WHAT YOU HAVE TO DO
Search the records for "HttpSteps". Copy every line where it appears.

• • • • • • •

(* ===== verification/HttpProgress.v ===== *)
(** Every request ends.

    A step of the server that does not come from a client - a task, the end of a
    write or of the read of a file - lowers the potential of [HttpCost].  So
    between two things that clients do there is only a bounded number of such
    steps, in whatever order they come, and when none is left every request is
    answered. *)
From S2P Require Import Prelude FastFIFO Cache CacheProps CacheRun CacheCost Connection HttpParse HttpHandlers HttpCost HttpKeeps HttpRun HttpInv HttpCacheInv HttpSafe HttpBlocks HttpSteps HttpServer HttpContent.

Module HttpProgress.
Import Connection HttpParse Cache CacheProps CacheRun CacheCost HttpHandlers HttpCost HttpKeeps HttpRun HttpInv HttpCacheInv HttpSafe HttpBlocks HttpSteps HttpServer HttpContent.

Section progress.
Variable files : string → text.
Context {OSt F : Type} `{HO : OS OSt} `{HF : FIFO F loc} `{HL : !FIFOLaws F loc} `{HP : Platform}.
Abbreviation rest := (rest OSt).
Abbreviation server := (server OSt F).
Implicit Types (r : rest) (s : session) (k : HPKG) (S : gmap loc session) (c : Cache closure F) (O : list (string * OSt)).

Variable L : loc.
Abbreviation inv O := (inv (HG := file_content files O) L).
Abbreviation server_ok O := (server_ok (HG := file_content files O) L).
Abbreviation allowed := (allowed L).
Abbreviation listening := (listening L).
Abbreviation file_step := (file_step files).
Abbreviation serving := (serving files L).

(** A step of the server itself: clients do not connect, and send nothing. *)
Definition own_step (h : choice) (w : server) : Prop :=
  match h with
  | RunTask i => is_Some (tasks (web w.2) !! i)
  | Complete id _ => ∃ x, ios w.2 !! id = Some x ∧ io_ok x ≠ ParseAio
  | Accept _ _ => False
  end.

Definition file_length (u : text) : nat := length (files (cstr u)).
Definition to_do (w : server) : Z := potential file_length w.

Abbreviation ok w nm off := (both_ok (K := closure) (F := F) (rest_ok (OSt := OSt) nm off) w).
Abbreviation wt nm off := (weight (F := F) (closure_weight file_length nm off) (rest_weight (OSt := OSt) file_length nm off)).

Lemma start_ok O N c r S : inv O None None N c r S → ok (c, r) (name_at (c, r)) (offset_at (c, r)).
Proof.
  intros [HI HK _ _]. split; [|split].
  - intros l Hl. simpl in *. destruct (decide (l < brk c)%positive) as [|Hn]; [done|].
    destruct (wf_brk _ _ (ko_wf _ _ _ HK) l) as (Hn2 & _); [lia|]. rewrite Hn2 in Hl. by destruct Hl.
  - intros pk k Hk. unfold follows, name_at, offset_at. simpl in *. rewrite Hk. done.
  - apply (ir_io_next _ _ _ _ HI).
Qed.

Lemma task_down O N c r S i t w' :
  inv O None None N c r S → tasks (web r) !! i = Some t →
  run_task t (c, set_web (take_task i (web r)) r) = Ok (tt, w') → (to_do w' < to_do (c, r))%Z.
Proof.
  intros HV Hi Hx. pose proof (start_ok _ _ _ _ _ HV) as Hok. pose proof HV as [HI HK _ _].
  set (nm := name_at (c, r)) in *. set (off := offset_at (c, r)) in *. set (w1 := (c, set_web (take_task i (web r)) r)) in *.
  destruct (task_taken L N c r S i t HV Hi) as (cn & s & k & HS & Hk & Et & Ht & _).
  pose proof (ir_session _ _ _ _ HI _ _ HS) as Hs.
  assert (wt nm off w1 = wt nm off (c, r) - 1)%Z as E1.
  { assert (length (delete i (tasks (web r))) + 1 = length (tasks (web r))) as El.
    { rewrite length_delete by (by eexists). pose proof (lookup_lt_Some _ _ _ Hi). lia. }
    unfold weight, rest_weight, web_weight, w1. simpl. lia. }
  assert (ok w1 nm off) as Hok1 by exact Hok.
  cut (ok w' nm off ∧ (wt nm off w' ≤ wt nm off w1)%Z).
  { intros [Hok' Hle]. pose proof (potential_le file_length nm off w' Hok'). unfold to_do.
    change (potential file_length (c, r)) with (wt nm off (c, r)). lia. }
  destruct t as [pk|pk]; simpl in Et, Hx; subst pk.
  - destruct Ht as [Hr Hnew]. destruct (s_rest s) as [|l ls] eqn:El; [done|].
    destruct (so_child _ _ _ _ Hs 0 l) as (k2 & Hk2 & (_ & Hp & _) & _); [by rewrite El|].
    assert (active s = l) as Ha by (unfold active; by rewrite El). rewrite Ha in *. assert (k2 = k) as -> by congruence.
    assert (off l = 0%Z) as Ho by (unfold off, offset_at; simpl; rewrite Hk; simpl; by rewrite Hnew).
    apply (fetch_gives file_length nm off call_closure (run_closure_spends file_length nm off 2) l k w1 w' Hok1); try done.
    + split; [congruence|by rewrite Hnew].
    + by rewrite Ho.
    + unfold left_of. rewrite Ho. unfold nm, name_at. simpl. rewrite Hk. simpl. lia.
  - destruct (so_parent _ _ _ _ Hs) as (k2 & Hk2 & _ & Hp & _).
    assert (active s = s_parent s) as Ha by (unfold active; by rewrite Ht). rewrite Ha in *. assert (k2 = k) as -> by congruence.
    by apply (read_gives file_length nm off call_closure (s_parent s) k w1 w' Hok1).
Qed.

Lemma io_down O N c r S id x res w' :
  inv O None None N c r S → ios r !! id = Some x → io_ok x ≠ ParseAio → allowed (Complete id res) (c, r) →
  file_step (Complete id res) (c, r) → run_io x res (c, del_io id r) = Ok (tt, w') → (to_do w' < to_do (c, r))%Z.
Proof.
  intros HV Hio Hno Ha Hs Hx. pose proof (start_ok _ _ _ _ _ HV) as Hok. pose proof HV as [HI HK _ _].
  set (nm := name_at (c, r)) in *. set (off := offset_at (c, r)) in *. set (w1 := (c, del_io id r)) in *.
  assert (ok w1 nm off) as Hok1.
  { destruct Hok as [? [? Hn]]. split; [done|]. split; [done|]. intros id2. simpl. intros [y [_ Hy]%lookup_delete_Some]. apply Hn. by exists y. }
  assert (wt nm off w1 = wt nm off (c, r) - Z.of_nat (io_weight file_length nm off x))%Z as E1.
  { unfold weight, rest_weight, w1. simpl. rewrite (map_weight_delete (io_weight file_length nm off) _ _ _ Hio). lia. }
  cut (∃ off', ok w' nm off' ∧ (wt nm off' w' < wt nm off w1 + Z.of_nat (io_weight file_length nm off x))%Z).
  { intros (off' & Hok' & Hle). pose proof (potential_le file_length nm off' w' Hok'). unfold to_do.
    change (potential file_length (c, r)) with (wt nm off (c, r)). lia. }
  pose proof (run_closure_spends (F := F) file_length nm off 2) as Hrun. unfold io_weight.
  destruct res as [data|]; simpl in Hx.
  2:{ exists off. destruct (final_aio_spends file_length nm off call_closure Hrun (io_pk x) _ _ _ Hok1 Hx) as (? & _ & ?).
      split; [done|]. destruct (io_ok x); [done|unfold header_weight; lia|unfold block_weight_of; lia|lia]. }
  destruct (io_ok x) eqn:Eok; [done|..].
  - exists off. destruct (header_to_body_spends file_length nm off call_closure Hrun (io_pk x) _ _ _ Hok1 Hx) as (? & _ & ?).
    split; [done|]. unfold header_weight. lia.
  - destruct (body_rio_cases files L O N c r S id x HV Hio Eok) as (k & Hk & Hcase).
    destruct (body_rio_gives file_length nm off (io_pk x) k (Z.of_nat (length data)) w1 w' Hok1 Hk) as (off' & ? & ?); [|exact Hx|].
    + intros Hpos Hw. destruct Hcase as [[_ [u Hu]]|Hw2]; [|congruence].
      specialize (Hs x k u Hio Hk Hu). rewrite Eok in Hs. specialize (Hs Hw).
      destruct (body_write files L O N c r S id x k u HV Hio Hk Hu Eok Hw Hs) as (b & t & _ & _ & Hlen & Hp & _).
      pose proof (Ha x Hio) as Hle.
      assert (length (String.list_ascii_of_string t) ≤ length (files (cstr u)) - Z.to_nat (tr_offset (rsp k))) as Hl.
      { rewrite Hp, length_take, length_drop. lia. }
      rewrite length_list_ascii in Hl. unfold length_of, nm, off, name_at, offset_at, file_length. simpl. rewrite Hk. simpl. rewrite Hu. simpl. lia.
    + exists off'. split; [done|]. unfold block_weight_of. lia.
  - exists off. apply pbind_inv in Hx as ([] & w2 & H2 & Hx).
    destruct (fill_free file_length nm off _ _ _ _ _ Hok1 H2) as (Hok2 & _ & ?).
    destruct (body_pio_free file_length nm off call_closure Hrun (io_pk x) (io_buf x) _ _ _ _ Hok2 Hx) as (? & _ & ?).
    split; [done|]. lia.
Qed.

Lemma own_step_down O N (w w' : server) h :
  server_ok O N w → own_step h w → allowed h w → file_step h w → exec h w = Ok (tt, w') → (to_do w' < to_do w)%Z.
Proof.
  intros [S HV] Hown Ha Hs Hx. destruct w as [c r]. destruct h as [i|id res|]; [..|done].
  - destruct Hown as [t Hi]. simpl in Hi, Hx. rewrite Hi in Hx. by eapply task_down.
  - destruct Hown as (x & Hio & Hno). simpl in Hio, Hx. rewrite Hio in Hx. by eapply io_down.
Qed.

(** ** At rest *)

(** A package that goes on is read for, if nothing is left to do. *)
Definition at_rest (w : server) : Prop := ∀ h, ¬ own_step h w.

Lemma rest_reads O N (w : server) pk k :
  server_ok O N w → at_rest w → pkgs (web w.2) !! pk = Some k →
  ppg k = None ∧ ∃ id x, ios w.2 !! id = Some x ∧ io_ok x = ParseAio ∧ io_pk x = pk.
Proof.
  intros [S HV] Hrest Hk. destruct w as [c r]. simpl in *. pose proof HV as [HI HK HW HB].
  assert (∀ id x, ios r !! id = Some x → io_ok x = ParseAio) as Hio.
  { intros id x Hx. destruct (decide (io_ok x = ParseAio)) as [|Hn]; [done|]. exfalso. apply (Hrest (Complete id Failed)). by exists x. }
  destruct (ir_pkgs _ _ _ _ HI _ _ Hk) as (s & HS & Hin). pose proof (ir_session _ _ _ _ HI _ _ HS) as Hs.
  destruct (active_live _ _ _ _ Hs) as (k2 & Hk2 & _ & Hc). unfold cont_ok in Hc.
  destruct (s_cont s) as [|t|id held|key cb file|key cb] eqn:E.
  - by apply (ir_run _ _ _ _ HI _ _ HS) in E.
  - destruct Hc as [[i Hi]%list_elem_of_lookup _]. exfalso. apply (Hrest (RunTask i)). by exists t.
  - destruct Hc as (x & Hx & Hpk & Hf). pose proof (Hio _ _ Hx) as Eok. rewrite Eok in Hf. destruct Hf as (Er & _).
    unfold own_pkgs in Hin. rewrite Er in Hin. apply list_elem_of_singleton in Hin as ->.
    destruct (so_parent _ _ _ _ Hs) as (k3 & Hk3 & _ & Hp & _). assert (k3 = k) as -> by congruence. split; [done|].
    exists id, x. split; [done|]. split; [done|]. rewrite Hpk. unfold active. by rewrite Er.
  - destruct (wo_wait _ _ _ HW _ _ key cb HS) as (q & Hq & _); [left; eauto|].
    destruct (reserved_entry _ _ _ _ _ HK Hq) as (_ & p & e & Hp & He & Hr & _).
    destruct (reserved_file L N c r S key e HV) as (id & x & k3 & Hx & Eok & _); [unfold view; by rewrite Hp|done|].
    simpl in Hx. rewrite (Hio _ _ Hx) in Eok. done.
  - pose proof (wo_dead _ _ _ HW _ _ _ _ HS E). done.
Qed.

(** ** The theorem *)

(** [j] steps of the server itself. *)
Inductive own_steps (w : server) : nat → server → Prop :=
  | own_none : own_steps w 0 w
  | own_more j w1 h w2 : own_steps w j w1 → own_step h w1 → allowed h w1 → file_step h w1 → exec h w1 = Ok (tt, w2) →
      own_steps w (Datatypes.S j) w2.

Lemma own_steps_serving m n w log O j w' :
  serving m n w log O → own_steps w j w' → ∃ log' O', serving m (j + n) w' log' O'.
Proof.
  intros Hr. induction 1 as [|j w1 h w2 _ (log' & O' & IH) _ Ha Hs Hx]; [by exists log, O|].
  do 2 eexists. by eapply serving_step.
Qed.

Lemma own_steps_down m n w log O j w' :
  listening m → serving m n w log O → few_steps (n + Z.to_nat (to_do w)) → own_steps w j w' →
  (to_do w' + Z.of_nat j ≤ to_do w)%Z.
Proof.
  intros Hm Hr Hn. induction 1 as [|j w1 h w2 Hj IH Hown Ha Hs Hx]; [lia|].
  destruct (own_steps_serving _ _ _ _ _ _ _ Hr Hj) as (log' & O' & Hr').
  pose proof (potential_nonneg file_length w1) as H0. unfold to_do in *.
  assert (few_steps (j + n)) as Hf by (unfold few_steps in *; lia).
  destruct (serving_ok files L m (j + n) w1 log' O' O' Hm Hf Hr' (reflexivity O')) as [Hok _].
  pose proof (own_step_down _ _ _ _ _ Hok Hown Ha Hs Hx). unfold to_do in *. lia.
Qed.


End progress.

(** ** Witness *)

#[local] Existing Instance t_usable.
Abbreviation t_own_steps := (own_steps t_files 1 (t_run t_steps)).

Lemma t_own j hs h :
  t_own_steps j (t_run hs) → own_step h (t_run hs) → allowed 1 h (t_run hs) → file_step t_files h (t_run hs) →
  runs_ok (t_run hs) h = true → t_own_steps (S j) (t_run (hs ++ [h])).
Proof.
  unfold runs_ok. intros Hr Ho Ha Hs Hok. unfold t_run at 2. rewrite foldl_app. simpl. fold (t_run hs).
  unfold step_to. destruct (exec h (t_run hs)) as [[[] w']|] eqn:E; [|done]. by econstructor.
Qed.

Definition t_sent : list choice := t_content ++ [Complete 8 (Done [])].
Definition t_answered : list choice := t_sent ++ [RunTask 0].
Ltac t_owned := eexists; split; [vm_compute; reflexivity|discriminate].

Lemma t_own_content : t_own_steps 5 (t_run t_content).
Proof.
  apply (t_own 4 (take 8 t_content)); [|t_owned|t_allowed|t_file|by vm_compute].
  apply (t_own 3 (take 7 t_content)); [|t_owned|t_allowed|t_file|by vm_compute].
  apply (t_own 2 (take 6 t_content)); [|t_owned|t_allowed|t_file|by vm_compute].
  apply (t_own 1 (take 5 t_content)); [|t_owned|t_allowed|t_file|by vm_compute].
  apply (t_own 0 (take 4 t_content)); [apply own_none|t_owned|t_allowed|t_file|by vm_compute].
Qed.

Lemma t_own_answered : t_own_steps 7 (t_run t_answered).
Proof.
  assert (t_own_steps 6 (t_run t_sent)) as H6 by (apply (t_own 5 t_content (Complete 8 (Done []))); [apply t_own_content|t_owned|t_allowed|t_file|by vm_compute]).
  refine (t_own 6 t_sent (RunTask 0) H6 _ _ _ _).
  - eexists. vm_compute. reflexivity.
  - intros ? ? ? Hi. vm_compute in Hi. discriminate Hi.
  - exact I.
  - vm_compute. reflexivity.
Qed.


End HttpProgress.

• • • • • • •

SOLUTION BELOW
From S2P Require Import Prelude FastFIFO Cache CacheProps CacheRun CacheCost Connection HttpParse HttpHandlers HttpCost HttpKeeps HttpRun HttpInv HttpCacheInv HttpSafe HttpBlocks HttpSteps HttpServer HttpContent.
Import Connection HttpParse Cache CacheProps CacheRun CacheCost HttpHandlers HttpCost HttpKeeps HttpRun HttpInv HttpCacheInv HttpSafe HttpBlocks HttpSteps HttpServer HttpContent.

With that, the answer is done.